Et pourtant, le bilan reste positif. L’existence de la France d’outre-mer aura de plus en plus, au XXIe siècle, une valeur stratégique pour notre pays. On connaît les atouts qui font de la France une puissance de rang mondial : elle est un membre permanent du Conseil de sécurité de l’ONU, c’est un État doté de l’arme nucléaire et de capacités de projection militaire, qui exporte, en outre, de la haute technologie, etc. Les Drom et les COM contribuent à ce statut.
De par leur simple existence, la France est frontalière de 22 États et est présente sur tous les océans (sauf l’Arctique), du 51e parallèle nord au 28e parallèle sud. Elle détient la deuxième zone économique exclusive (ZEE) au monde, environ 11 millions de kilomètres carrés, juste après celle des États-Unis. Ainsi, 97 % de cette ZEE sont acquis grâce aux Drom et aux COM.

Le politologue Bruno Tertrais est directeur adjoint de la Fondation pour la recherche stratégique, groupe de réflexion français travaillant sur les problèmes de stratégie et de sécurité internationale, notamment sur les questions militaires et de défense. Dernier ouvrage paru : Le Choc démographique (Odile Jacob, 256 p., 22,90 €). © ALAIN JOCARD/AFP

 Son domaine maritime est même en croissance grâce à la mise en œuvre de la Convention des Nations unies sur le droit de la mer de Montego Bay, ratifiée par Paris en 1996 et qui permet aux États membres de revendiquer l’extension de leurs droits sur les plateaux continentaux. En 2015, quatre décrets avaient formalisé une première extension de 579 000 kilomètres carrés du plateau continental français au large des Antilles, de la Guyane, de la Nouvelle-Calédonie et des îles Kerguelen. En 2021, le sous-sol français a gagné 150 000 kilomètres carrés grâce aux nouvelles limites du plateau continental de La Réunion et de l’archipel composé des îles Saint-Paul et Amsterdam. Début 2023, quatre dossiers – ceux des îles Crozet, de Wallis-et-Futuna, de la Polynésie et de Saint-Pierre-et-Miquelon – restaient en attente, soit 500 000 kilomètres carrés.
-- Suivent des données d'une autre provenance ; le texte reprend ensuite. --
(** * gae_dashboard/email_bq_data.py and gae_util.py: a shallow embedding

    The script queries BigQuery, saves each day's rows as a pickle, reads back
    up to two weeks of earlier pickles, shapes the rows into tables with a
    sparkline column and mails them as HTML.  This file embeds the functions
    of that pipeline as Rocq functions and proves properties of them; the
    functions of [gae_util.py], which look up the App Engine SDK and set up
    [sys.path], follow the reports.

    Conventions.
    - Python values that occur in rows are [atom]s: int/long ([Z]), float
      (IEEE binary64, Rocq's primitive floats) and str.
    - A raised exception is the [Raise] case of [result]; stateful code runs
      in the monad [M] over a [world] (files, directories, subprocesses that
      were started, mails that were sent).
    - A date is the proleptic Gregorian ordinal of its day, as
      [toordinal()] gives it: the reports work on whole days.
    - What the script obtains from outside its own source (the pickle codec,
      [strftime], float formatting, the gnuplot binary, sha1, imghdr, $HOME)
      is a field of the class [Externals]. *)

From Stdlib Require Import ZArith QArith String Ascii List Floats Lia DecimalString.
From stdpp Require Import base option list gmap strings pretty sorting.

Set Warnings "-inexact-float".
#[local] Open Scope Z_scope.

(** ** Python exceptions and results *)

Inductive exn : Type :=
  | TypeError | ValueError | KeyError | ZeroDivisionError | OverflowError
  | IOError | OSError | UnpicklingError.

Inductive result (A : Type) : Type :=
  | Ok (a : A)
  | Raise (e : exn).
Arguments Ok {A} a.
Arguments Raise {A} e.

#[global] Instance result_ret : MRet result := λ A, Ok.
#[global] Instance result_bind : MBind result := λ A B f m,
  match m with Ok a => f a | Raise e => Raise e end.
#[global] Instance result_fmap : FMap result := λ A B f m,
  match m with Ok a => Ok (f a) | Raise e => Raise e end.

(** ** Python values *)

Inductive atom : Type :=
  | AInt (z : Z)
  | AFloat (f : float)
  | AStr (s : string).

(** A table cell is an atom or a sparkline series (a list whose entries are
    atoms or [None]). *)
Inductive value : Type :=
  | VAtom (a : atom)
  | VList (l : list (option atom)).

(** A row as [_query_bigquery] returns it, and a row after a report has added
    its derived columns. *)
Abbreviation bqrow := (gmap string atom).
Abbreviation row := (gmap string value).

(** [float(z)] for an int or long: round to nearest even; a long that does
    not fit raises OverflowError. *)
Definition py_float (z : Z) : result float :=
  let f := SF2Prim (binary_normalize prec emax z 0 false) in
  if PrimFloat.is_infinity f then Raise OverflowError else Ok f.

(** *** Comparison

    Python compares an int with a float, and two floats, by their exact
    values; a NaN compares false with everything.  [exact] gives the value of
    a number as a rational, an infinity or NaN. *)
Inductive xreal : Type :=
  | XNaN
  | XInf (negative : bool)
  | XFin (q : Q).

Definition exact_float (f : float) : xreal :=
  match Prim2SF f with
  | S754_zero _ => XFin 0%Q
  | S754_infinity s => XInf s
  | S754_nan => XNaN
  | S754_finite s m e =>
      let v := if s then Z.neg m else Z.pos m in
      XFin (if 0 <=? e then inject_Z (v * 2 ^ e) else Qmake v (2 ^ Z.to_pos (- e)))
  end.

Definition xgt (x y : xreal) : bool :=
  match x, y with
  | XNaN, _ | _, XNaN => false
  | XInf sx, XInf sy => negb sx && sy
  | XInf sx, XFin _ => negb sx
  | XFin _, XInf sy => sy
  | XFin p, XFin q => match Qcompare p q with Gt => true | _ => false end
  end.

Definition xeq (x y : xreal) : bool :=
  match x, y with
  | XInf sx, XInf sy => Bool.eqb sx sy
  | XFin p, XFin q => Qeq_bool p q
  | _, _ => false
  end.

Definition is_num (a : atom) : bool :=
  match a with AStr _ => false | _ => true end.

Definition exact (a : atom) : xreal :=
  match a with
  | AInt z => XFin (inject_Z z)
  | AFloat f => exact_float f
  | AStr _ => XNaN
  end.

(** [a > b].  In Python 2 a number is smaller than any string. *)
Definition py_gt (a b : atom) : bool :=
  match a, b with
  | AStr s, AStr t => String.ltb t s
  | AStr _, _ => true
  | _, AStr _ => false
  | _, _ => xgt (exact a) (exact b)
  end.

(** [a == b], which is also how a dict compares keys. *)
Definition py_eq (a b : atom) : bool :=
  match a, b with
  | AStr s, AStr t => String.eqb s t
  | AStr _, _ | _, AStr _ => false
  | _, _ => xeq (exact a) (exact b)
  end.
(** The units of a scan that returned are slices of the buffer and, when
    none of them is empty, can be scanned again. *)
Lemma split_loop_rescannable (fuel : nat) (buf : bytes) :
  forall i nalus,
    H264Encoder.split_loop fuel buf i = (nalus, Returned) ->
    Forall (fun nalu => exists a b, nalu = slice buf a b) nalus
    /\ (Forall (fun nalu => nalu <> []) nalus ->
        nalus = [] \/ rescannable nalus).
Proof.
  induction fuel as [|fuel IH]; intros i nalus Hrun; [discriminate|].
  cbn [H264Encoder.split_loop] in Hrun.
  destruct (body buf i) as [nalu i'|nalu| |err|] eqn:Hbody; try discriminate.
  - destruct (H264Encoder.split_loop fuel buf i') as [nalus' e'] eqn:Hrest.
    unfold yield in Hrun. cbn [fst snd] in Hrun.
    injection Hrun as <- ->.
    destruct (IH _ _ Hrest) as [Hsl Hre].
    destruct (body_yield_inv _ _ Hbody) as [Hslice [post Hscan]].
    split; [constructor; assumption|].
    intro Hne. inversion Hne as [|? ? Hn Hne']; subst.
    right. destruct (Hre Hne') as [->|Hres].
    + apply rescannable_last. exact (last_ok_from_scan Hn _ _ Hscan).
    + apply rescannable_cons; [|exact Hres].
      exact (mid_ok_from_scan _ _ _ Hscan).
  - injection Hrun as <-.
    destruct (body_yield_return_inv _ _ Hbody) as [Hslice Hlast].
    split; [constructor; [assumption|constructor]|].
    intros _. right. now apply rescannable_last.
  - injection Hrun as <-. split; [constructor|]. intros _. now left.
Qed.

Lemma wf_bytes_slice (buf : bytes) (a b : nat) :
  wf_bytes buf -> wf_bytes (slice buf a b).
Proof.
  unfold wf_bytes, slice. intro H.
  rewrite <- (firstn_skipn a buf) in H. apply Forall_app in H.
  destruct H as [_ H].
  rewrite <- (firstn_skipn (b - a) (skipn a buf)) in H.
  apply Forall_app in H. tauto.
Qed.

End RescanFacts.

(** ** The codec-backed scanner always stops *)

Module TerminationFacts.
Import Scanner.

Lemma differs3_not_stuck (buf : bytes) (i : nat) (x : N) :
  differs3 buf i x <> OutOfFuel.
Proof.
  unfold differs3, getitem.
  destruct (nth_error buf i) as [b0|]; cbn [bind]; [|discriminate].
  destruct (negb (b0 =? 0)%N); [discriminate|].
  destruct (nth_error buf (i + 1)) as [b1|]; cbn [bind]; [|discriminate].
  destruct (negb (b1 =? 0)%N); [discriminate|].
  destruct (nth_error buf (i + 2)) as [b2|]; cbn [bind]; discriminate.
Qed.

Lemma differs4_not_stuck (buf : bytes) (i : nat) :
  differs4 buf i <> OutOfFuel.
Proof.
  unfold differs4, getitem.
  destruct (nth_error buf i) as [b0|]; cbn [bind]; [|discriminate].
  destruct (negb (b0 =? 0)%N); [discriminate|].
  destruct (nth_error buf (i + 1)) as [b1|]; cbn [bind]; [|discriminate].
  destruct (negb (b1 =? 0)%N); [discriminate|].
  destruct (nth_error buf (i + 2)) as [b2|]; cbn [bind]; [|discriminate].
  destruct (negb (b2 =? 0)%N); [discriminate|].
  destruct (nth_error buf (i + 3)) as [b3|]; cbn [bind]; discriminate.
Qed.

Lemma no_start_code_not_stuck (buf : bytes) (i : nat) :
  no_start_code buf i <> OutOfFuel.
Proof.
  unfold no_start_code, and_then.
  pose proof (differs3_not_stuck buf i 1) as H3.
  pose proof (differs4_not_stuck buf i) as H4.
  destruct (differs3 buf i 1) as [[|]|e|]; cbn [bind];
    try discriminate; congruence.
Qed.

Lemma no_nal_end_not_stuck (buf : bytes) (i : nat) :
  no_nal_end buf i <> OutOfFuel.
Proof.
  unfold no_nal_end, and_then.
  pose proof (differs3_not_stuck buf i 0) as H0.
  pose proof (differs3_not_stuck buf i 1) as H1.
  destruct (differs3 buf i 0) as [[|]|e|]; cbn [bind];
    try discriminate; congruence.
Qed.

Lemma no_start_code_out_of_range (l : bytes) (k : nat) :
  length l <= k -> no_start_code l k = Raise IndexError.
Proof.
  intro H. unfold no_start_code, and_then, differs3, getitem.
  now rewrite (proj2 (nth_error_None l k) H).
Qed.

Lemma skip_leading_fuel (fuel : nat) (buf : bytes) :
  forall i, length buf <= fuel + i -> skip_leading fuel buf i <> OutOfFuel.
Proof.
  induction fuel as [|fuel IH]; intros i Hfuel; cbn [skip_leading].
  - rewrite no_start_code_out_of_range by lia. discriminate.
  - destruct (no_start_code buf i) as [[|]|e|] eqn:Hc; cbn [bind];
      try discriminate.
    + destruct (length buf <=? i + 1 + 4); [discriminate|].
      apply IH. lia.
    + exfalso. exact (no_start_code_not_stuck _ _ Hc).
Qed.

Lemma find_nal_end_enough_fuel (fuel : nat) (buf : bytes) :
  forall i, length buf <= fuel + i -> find_nal_end fuel buf i <> OutOfFuel.
Proof.
  induction fuel as [|fuel IH]; intros i Hfuel; cbn [find_nal_end].
  - rewrite RescanFacts.no_nal_end_out_of_range by lia. discriminate.
  - destruct (no_nal_end buf i) as [[|]|e|] eqn:Hc; cbn [bind];
      try discriminate.
    + destruct (length buf <=? i + 1 + 3); [discriminate|].
      apply IH. lia.
    + exfalso. exact (no_nal_end_not_stuck _ _ Hc).
Qed.

Lemma skip_leading_forward (fuel : nat) (buf : bytes) :
  forall i i0, skip_leading fuel buf i = Ok (Some i0) -> i <= i0.
Proof.
  induction fuel as [|fuel IH]; intros i i0 H; cbn [skip_leading] in H;
    destruct (no_start_code buf i) as [[|]|e|]; cbn [bind] in H;
    try discriminate; try (injection H as <-; lia).
  destruct (length buf <=? i + 1 + 4); [discriminate|].
  apply IH in H. lia.
Qed.

Lemma find_nal_end_forward (fuel : nat) (buf : bytes) :
  forall i e, find_nal_end fuel buf i = Ok (inl e) -> i <= e.
Proof.
  induction fuel as [|fuel IH]; intros i e H; cbn [find_nal_end] in H;
    destruct (no_nal_end buf i) as [[|]|err|]; cbn [bind] in H;
    try discriminate; try (injection H as <-; lia).
  destruct (length buf <=? i + 1 + 3); [discriminate|].
  apply IH in H. lia.
Qed.

(** A pass is never out of fuel, and a pass that goes on has advanced and
    stays inside the buffer. *)
Lemma body_not_stuck (buf : bytes) (i : nat) : body buf i <> Stuck.
Proof.
  unfold body.
  pose proof (@skip_leading_fuel (length buf) buf i ltac:(lia)) as Hs.
  destruct (skip_leading (length buf) buf i) as [[i0|]|e|];
    cbn [lift]; try discriminate; [|congruence].
  destruct (differs3 buf i0 1) as [c|e|] eqn:Hd; cbn [lift]; try discriminate.
  - set (s := (if c then i0 + 1 else i0) + 3).
    pose proof (@find_nal_end_enough_fuel (length buf) buf s ltac:(lia)) as Hf.
    destruct (find_nal_end (length buf) buf s) as [[e|[]]|e|];
      cbn [lift]; try discriminate. congruence.
  - exfalso. exact (differs3_not_stuck _ _ _ Hd).
Qed.

Lemma body_yield_advances (buf : bytes) (i i' : nat) (nalu : bytes) :
  body buf i = Yield nalu i' -> i < i' /\ i' < length buf.
Proof.
  unfold body. intro H.
  destruct (skip_leading (length buf) buf i) as [[i0|]|e|] eqn:Hs;
    cbn [lift] in H; try discriminate.
  apply skip_leading_forward in Hs.
  destruct (differs3 buf i0 1) as [c|e|]; cbn [lift] in H; try discriminate.
  set (s := (if c then i0 + 1 else i0) + 3) in *.
  destruct (find_nal_end (length buf) buf s) as [[e|[]]|e|] eqn:Hf;
    cbn [lift] in H; try discriminate.
  injection H as _ <-.
  pose proof (find_nal_end_forward _ _ _ Hf) as Hfw.
  pose proof (RescanFacts.find_nal_end_inl _ _ _ Hf) as Hend.
  split; [unfold s in Hfw; destruct c; lia|].
  destruct (le_lt_dec (length buf) e) as [Hout|Hin]; [|exact Hin].
  rewrite RescanFacts.no_nal_end_out_of_range in Hend by lia. discriminate.
Qed.

Lemma split_loop_stops (fuel : nat) (buf : bytes) :
  forall i,
    i <= length buf -> length buf < fuel + i ->
    snd (H264Encoder.split_loop fuel buf i) <> Running.
Proof.
  induction fuel as [|fuel IH]; intros i Hi Hfuel; [lia|].
  cbn [H264Encoder.split_loop].
  pose proof (body_not_stuck buf i) as Hstuck.
  destruct (body buf i) as [nalu i'|nalu| |e|] eqn:Hbody;
    cbn [snd]; try discriminate; [|congruence].
  apply body_yield_advances in Hbody.
  unfold yield. cbn [snd]. apply IH; lia.
Qed.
Les Drom et les COM sont un formidable atout pour la surveillance des activités d’États non alliés, et pour effectuer des missions veillant à garantir la liberté de navigation. Y compris dans le canal du Mozambique, route maritime significative. Les bases militaires de l’outre-mer abritent en permanence des forces dites de souveraineté : 8 500 personnes au total réparties entre la Guyane, La Réunion et Mayotte, la Nouvelle-Calédonie, les Antilles et la Polynésie. Elles permettent de projeter rapidement des forces dans une zone de crise. Ou encore d’accueillir des exercices majeurs. Et, bien sûr, de faciliter les missions de l’État, depuis la lutte contre les trafics et l’immigration clandestine jusqu’au secours humanitaire en passant par l’évacuation sanitaire. Pour un coût annuel variant, selon un rapport parlementaire, entre 700 et 900 millions d’euros par an.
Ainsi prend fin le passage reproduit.